(** * AI-Chatbot-with-RAG: conversation orchestration and document ingestion

    A shallow embedding of [app/services/chat_service.py],
    [app/services/file_service.py], [app/services/vector_store.py] and the
    [/chat] route of [app/api/routes.py], with the properties the design
    document states about them.

    Python exceptions are values of [exn]; an [async def] that may raise is
    a computation in the monad [M], which threads the [World] (database,
    ORM unit of work, clock, log of sleeps and of scheduled tasks) and keeps
    every mutation made before a [raise], as Python does. *)

From Stdlib Require Import List String Ascii Bool Arith ZArith Lia.
From Stdlib Require Import Sorted Permutation DecimalString Strings.Byte.
Import ListNotations.
Local Open Scope string_scope.
Local Open Scope list_scope.

Set Implicit Arguments.

(* ------------------------------------------------------------------ *)
(** ** Exceptions *)

(** Only subclasses of [Exception] are modelled: they are what
    [except Exception] catches. *)
Inductive exn : Type :=
| HTTPException (status_code : nat) (detail : string)
| Error (cls : string) (msg : string).

Definition nat_to_string (n : nat) : string :=
  NilEmpty.string_of_uint (Nat.to_uint n).

(** [str(e)]: Starlette prints an [HTTPException] as [status: detail]; any
    other exception prints its message. *)
Definition str_exn (e : exn) : string :=
  match e with
  | HTTPException s d => nat_to_string s ++ ": " ++ d
  | Error _ m => m
  end.

(* ------------------------------------------------------------------ *)
(** ** The monad of computations that may raise *)

Inductive Result (A : Type) : Type :=
| Ok (a : A)
| Raise (e : exn).
Arguments Ok {A} a.
Arguments Raise {A} e.

Definition M (S A : Type) : Type := S -> Result A * S.

Definition ret {S A} (a : A) : M S A := fun s => (Ok a, s).

Definition bind {S A B} (m : M S A) (k : A -> M S B) : M S B :=
  fun s => match m s with
           | (Ok a, s') => k a s'
           | (Raise e, s') => (Raise e, s')
           end.

Definition raise {S A} (e : exn) : M S A := fun s => (Raise e, s).

(** [try: m  except Exception as e: h e] *)
Definition try_except {S A} (m : M S A) (h : exn -> M S A) : M S A :=
  fun s => match m s with
           | (Ok a, s') => (Ok a, s')
           | (Raise e, s') => h e s'
           end.

Definition get {S} : M S S := fun s => (Ok s, s).
Definition modify {S} (f : S -> S) : M S unit := fun s => (Ok tt, f s).

Declare Scope monad_scope.
Delimit Scope monad_scope with monad.
Notation "x <- m ;; k" := (bind m (fun x => k))
  (at level 61, m at next level, right associativity) : monad_scope.
Notation "m ;; k" := (bind m (fun _ => k))
  (at level 61, right associativity) : monad_scope.
Local Open Scope monad_scope.

(* ------------------------------------------------------------------ *)
(** ** Strings *)

Definition nl : string := String (ascii_of_nat 10) "".

(** [needle in hay] *)
Fixpoint contains (needle hay : string) : bool :=
  String.prefix needle hay ||
  match hay with
  | EmptyString => false
  | String _ rest => contains needle rest
  end.

(** [s.endswith(suffix)] *)
Definition endswith (s suffix : string) : bool :=
  let n := String.length s in
  let k := String.length suffix in
  (k <=? n)%nat && String.eqb (String.substring (n - k) k s) suffix.

(** A Python [str] is taken as a [string] of code points below 256.  On
    that range the upper-case letters are [A]..[Z] (65..90) and the accented
    capitals 192..222 but the multiplication sign 215; each has its
    lower-case form 32 places higher. *)
Definition lower_ascii (c : ascii) : ascii :=
  let n := nat_of_ascii c in
  if (((65 <=? n) && (n <=? 90))
      || ((192 <=? n) && (n <=? 222) && negb (n =? 215)))%nat
  then ascii_of_nat (n + 32) else c.

(** [s.lower()] *)
Fixpoint lower (s : string) : string :=
  match s with
  | EmptyString => EmptyString
  | String c rest => String (lower_ascii c) (lower rest)
  end.

(** [c.isspace()] for a code point below 256: tab, line feed, vertical tab,
    form feed, carriage return (9..13), the four separators 28..31, the
    space (32), the next-line control U+0085 (133) and the no-break space
    U+00A0 (160). *)
Definition isspace (c : ascii) : bool :=
  let n := nat_of_ascii c in
  (((9 <=? n) && (n <=? 13)) || ((28 <=? n) && (n <=? 32))
   || (n =? 133) || (n =? 160))%nat.

Fixpoint lstrip (s : string) : string :=
  match s with
  | EmptyString => EmptyString
  | String c rest => if isspace c then lstrip rest else s
  end.

Fixpoint rstrip (s : string) : string :=
  match s with
  | EmptyString => EmptyString
  | String c rest =>
      match rstrip rest with
      | EmptyString => if isspace c then EmptyString else String c EmptyString
      | r => String c r
      end
  end.

(** [s.strip()] *)
Definition strip (s : string) : string := rstrip (lstrip s).

(** Truthiness of a Python string. *)
Definition nonempty (s : string) : bool :=
  match s with EmptyString => false | _ => true end.

(** [sep.join(parts)] *)
Fixpoint join (sep : string) (parts : list string) : string :=
  match parts with
  | [] => ""
  | [p] => p
  | p :: ps => p ++ sep ++ join sep ps
  end.

(* ------------------------------------------------------------------ *)
(** ** Data model ([app/models/db_models.py]) *)

(** An embedding.  The coordinates are floating-point numbers in the store;
    they are taken here on an integer grid, where distances are exact. *)
Definition vector : Type := list Z.

Record Session : Type := mkSession
  { sess_id : string;
    sess_created_at : nat;
    sess_summary : option string }.

Record Message : Type := mkMessage
  { msg_id : nat;
    msg_session_id : string;
    msg_role : string;
    msg_content : string;
    msg_created_at : nat }.

Record Document : Type := mkDocument
  { doc_id : nat;
    doc_session_id : string;
    doc_filename : string;
    doc_content : string;
    doc_created_at : nat }.

Record DocumentChunk : Type := mkDocumentChunk
  { chunk_id : nat;
    chunk_document_id : nat;
    chunk_content : string;
    chunk_embedding : vector }.

(** The committed tables, each in insertion order. *)
Record Database : Type := mkDatabase
  { sessions : list Session;
    messages : list Message;
    documents : list Document;
    document_chunks : list DocumentChunk }.

(** An ORM object handed to [db.add]: it has no primary key and no
    [created_at] until it is flushed. *)
Inductive Row : Type :=
| NewSession (id : string)
| NewMessage (session_id role content : string)
| NewDocument (session_id filename content : string)
| NewDocumentChunk (document_id : nat) (content : string) (embedding : vector).

Definition has_session (d : Database) (sid : string) : bool :=
  existsb (fun s => String.eqb (sess_id s) sid) (sessions d).

Definition has_document (d : Database) (id : nat) : bool :=
  existsb (fun x => Nat.eqb (doc_id x) id) (documents d).

(** The next values of the serial sequences behind [messages.id],
    [documents.id] and [document_chunks.id], one sequence for each table. *)
Record Serials : Type := mkSerials
  { message_serial : nat;
    document_serial : nat;
    chunk_serial : nat }.

(** INSERT of one row at server time [t]: an integer key is drawn from the
    sequence of its table, then the primary key of [sessions] and the three
    foreign keys are checked.  The result is the new tables with the
    generated key, or nothing when a constraint fails, and the sequences
    afterwards: a value drawn for a row that is refused is not given
    back.  The integer keys are not compared with the stored ones: each
    sequence is taken to be ahead of the keys of its table, as it is when
    every key was drawn from it. *)
Definition insert_row (t : nat) (r : Row) (d : Database) (n : Serials)
  : option (Database * list nat) * Serials :=
  match r with
  | NewSession id =>
      (if has_session d id then None
       else Some (mkDatabase (sessions d ++ [mkSession id t None])
                    (messages d) (documents d) (document_chunks d), []),
       n)
  | NewMessage sid role content =>
      (if has_session d sid
       then Some (mkDatabase (sessions d)
                    (messages d ++ [mkMessage (message_serial n) sid role content t])
                    (documents d) (document_chunks d), [message_serial n])
       else None,
       mkSerials (S (message_serial n)) (document_serial n) (chunk_serial n))
  | NewDocument sid filename content =>
      (if has_session d sid
       then Some (mkDatabase (sessions d) (messages d)
                    (documents d
                     ++ [mkDocument (document_serial n) sid filename content t])
                    (document_chunks d), [document_serial n])
       else None,
       mkSerials (message_serial n) (S (document_serial n)) (chunk_serial n))
  | NewDocumentChunk did content embedding =>
      (if has_document d did
       then Some (mkDatabase (sessions d) (messages d) (documents d)
                    (document_chunks d
                     ++ [mkDocumentChunk (chunk_serial n) did content embedding]),
                  [chunk_serial n])
       else None,
       mkSerials (message_serial n) (document_serial n) (S (chunk_serial n)))
  end.

(** The flush of a unit of work, all rows or none; it stops at the first
    row that is refused. *)
Fixpoint flush (t : nat) (rows : list Row) (d : Database) (n : Serials)
  : option (Database * list nat) * Serials :=
  match rows with
  | [] => (Some (d, []), n)
  | r :: rest =>
      match insert_row t r d n with
      | (None, n1) => (None, n1)
      | (Some (d1, ids1), n1) =>
          match flush t rest d1 n1 with
          | (None, n2) => (None, n2)
          | (Some (d2, ids2), n2) => (Some (d2, ids1 ++ ids2), n2)
          end
      end
  end.

(* ------------------------------------------------------------------ *)
(** ** The world and the environment *)

Record World : Type := mkWorld
  { db : Database;            (* committed state of the store *)
    pending : list Row;       (* the AsyncSession's unit of work *)
    now : nat;                (* server clock, [func.now()] *)
    next_id : nat;            (* next value of the sequence of [messages.id] *)
    next_document_id : nat;   (* next value of the sequence of [documents.id] *)
    next_chunk_id : nat;      (* next value of the sequence of [document_chunks.id] *)
    calls : nat;              (* awaited external calls so far *)
    sleeps : list nat;        (* [asyncio.sleep] delays, in order *)
    tasks : list string }.    (* [update_summary] tasks scheduled *)

Definition set_db (d : Database) (w : World) : World :=
  mkWorld d (pending w) (now w) (next_id w) (next_document_id w) (next_chunk_id w)
    (calls w) (sleeps w) (tasks w).
Definition set_pending (p : list Row) (w : World) : World :=
  mkWorld (db w) p (now w) (next_id w) (next_document_id w) (next_chunk_id w)
    (calls w) (sleeps w) (tasks w).
Definition tick (w : World) : World :=
  mkWorld (db w) (pending w) (now w) (next_id w) (next_document_id w)
    (next_chunk_id w) (S (calls w)) (sleeps w) (tasks w).
Definition add_sleep (s : nat) (w : World) : World :=
  mkWorld (db w) (pending w) (now w) (next_id w) (next_document_id w)
    (next_chunk_id w) (calls w) (sleeps w ++ [s]) (tasks w).
Definition add_task (sid : string) (w : World) : World :=
  mkWorld (db w) (pending w) (now w) (next_id w) (next_document_id w)
    (next_chunk_id w) (calls w) (sleeps w) (tasks w ++ [sid]).
(** * Test-extraction pipeline (lessons 1, 3 and 6): model and properties

    A shallow embedding of the Python scripts [lesson_1.py], [lesson_3.py]
    and [lesson_6.py].  Python strings are lists of characters; the model
    agrees with Python on 7-bit ASCII text (outside that range Python's
    [\w], [\s] and case folding follow the Unicode tables, which are not
    modelled: such characters are neither word characters nor blanks here,
    and they only fold to themselves). *)

From Stdlib Require Import String Ascii NArith ZArith Bool Arith Lia.
From Stdlib Require Import DecimalString DecimalPos List Sorted.
Import ListNotations.
Open Scope list_scope.

Set Implicit Arguments.

(** ** Python strings *)

Module PyStr.

Abbreviation str := (list ascii) (only parsing).

(** A string literal of the source. *)
Definition L (s : string) : str := list_ascii_of_string s.

Definition code (c : ascii) : N := N_of_ascii c.

Definition in_range (lo hi : N) (c : ascii) : bool :=
  ((lo <=? code c) && (code c <=? hi))%N.

Definition is_upper (c : ascii) : bool := in_range 65 90 c.
Definition is_lower (c : ascii) : bool := in_range 97 122 c.
Definition is_digit (c : ascii) : bool := in_range 48 57 c.

(** [\w] on ASCII text: letters, digits and the underscore. *)
Definition is_word (c : ascii) : bool :=
  is_upper c || is_lower c || is_digit c || (code c =? 95)%N.

(** [\s] and [str.strip()] on ASCII text: TAB, LF, VT, FF, CR, the four
    separators 0x1c-0x1f and the space. *)
Definition is_space (c : ascii) : bool :=
  in_range 9 13 c || in_range 28 31 c || (code c =? 32)%N.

* **Problem requirements**:
Here the output must be the lines above from the line with "mkSerials (S (message_serial" to the line with "next_id : nat;", both included, duplicated word for word and nothing else.

* **Solution to this exercise**:
       mkSerials (S (message_serial n)) (document_serial n) (chunk_serial n))
  | NewDocument sid filename content =>
      (if has_session d sid
       then Some (mkDatabase (sessions d) (messages d)
                    (documents d
                     ++ [mkDocument (document_serial n) sid filename content t])
                    (document_chunks d), [document_serial n])
       else None,
       mkSerials (message_serial n) (S (document_serial n)) (chunk_serial n))
  | NewDocumentChunk did content embedding =>
      (if has_document d did
       then Some (mkDatabase (sessions d) (messages d) (documents d)
                    (document_chunks d
                     ++ [mkDocumentChunk (chunk_serial n) did content embedding]),
                  [chunk_serial n])
       else None,
       mkSerials (message_serial n) (document_serial n) (S (chunk_serial n)))
  end.

(** The flush of a unit of work, all rows or none; it stops at the first
    row that is refused. *)
Fixpoint flush (t : nat) (rows : list Row) (d : Database) (n : Serials)
  : option (Database * list nat) * Serials :=
  match rows with
  | [] => (Some (d, []), n)
  | r :: rest =>
      match insert_row t r d n with
      | (None, n1) => (None, n1)
      | (Some (d1, ids1), n1) =>
          match flush t rest d1 n1 with
          | (None, n2) => (None, n2)
          | (Some (d2, ids2), n2) => (Some (d2, ids1 ++ ids2), n2)
          end
      end
  end.

(* ------------------------------------------------------------------ *)
(** ** The world and the environment *)

Record World : Type := mkWorld
  { db : Database;            (* committed state of the store *)
    pending : list Row;       (* the AsyncSession's unit of work *)
    now : nat;                (* server clock, [func.now()] *)
    next_id : nat;            (* next value of the sequence of [messages.id] *)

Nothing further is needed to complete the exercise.